%%
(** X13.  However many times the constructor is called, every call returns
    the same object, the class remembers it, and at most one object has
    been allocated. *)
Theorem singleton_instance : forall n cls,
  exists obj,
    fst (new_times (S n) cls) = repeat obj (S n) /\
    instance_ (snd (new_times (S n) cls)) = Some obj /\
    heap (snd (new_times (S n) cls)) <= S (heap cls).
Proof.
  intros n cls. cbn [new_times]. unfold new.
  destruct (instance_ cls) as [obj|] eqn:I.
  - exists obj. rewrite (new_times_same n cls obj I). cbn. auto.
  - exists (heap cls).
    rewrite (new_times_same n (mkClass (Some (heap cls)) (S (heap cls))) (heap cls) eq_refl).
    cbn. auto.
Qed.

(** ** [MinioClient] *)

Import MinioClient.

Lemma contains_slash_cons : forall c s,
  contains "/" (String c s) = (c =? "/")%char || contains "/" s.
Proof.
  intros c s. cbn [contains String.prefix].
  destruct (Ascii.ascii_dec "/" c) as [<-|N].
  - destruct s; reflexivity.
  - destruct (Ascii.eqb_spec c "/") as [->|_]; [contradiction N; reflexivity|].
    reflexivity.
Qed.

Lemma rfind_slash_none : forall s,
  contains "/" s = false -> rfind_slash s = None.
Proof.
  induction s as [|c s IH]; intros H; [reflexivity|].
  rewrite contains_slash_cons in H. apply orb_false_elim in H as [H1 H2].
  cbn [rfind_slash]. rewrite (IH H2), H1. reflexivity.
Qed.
%%
Task statement: Copy, word for word, the line that contains "Lemma rfind_slash_none : forall" and every line after it through the end of the records, and nothing else.

Written solution:
Lemma rfind_slash_none : forall s,
  contains "/" s = false -> rfind_slash s = None.
Proof.
  induction s as [|c s IH]; intros H; [reflexivity|].
  rewrite contains_slash_cons in H. apply orb_false_elim in H as [H1 H2].
  cbn [rfind_slash]. rewrite (IH H2), H1. reflexivity.
Qed.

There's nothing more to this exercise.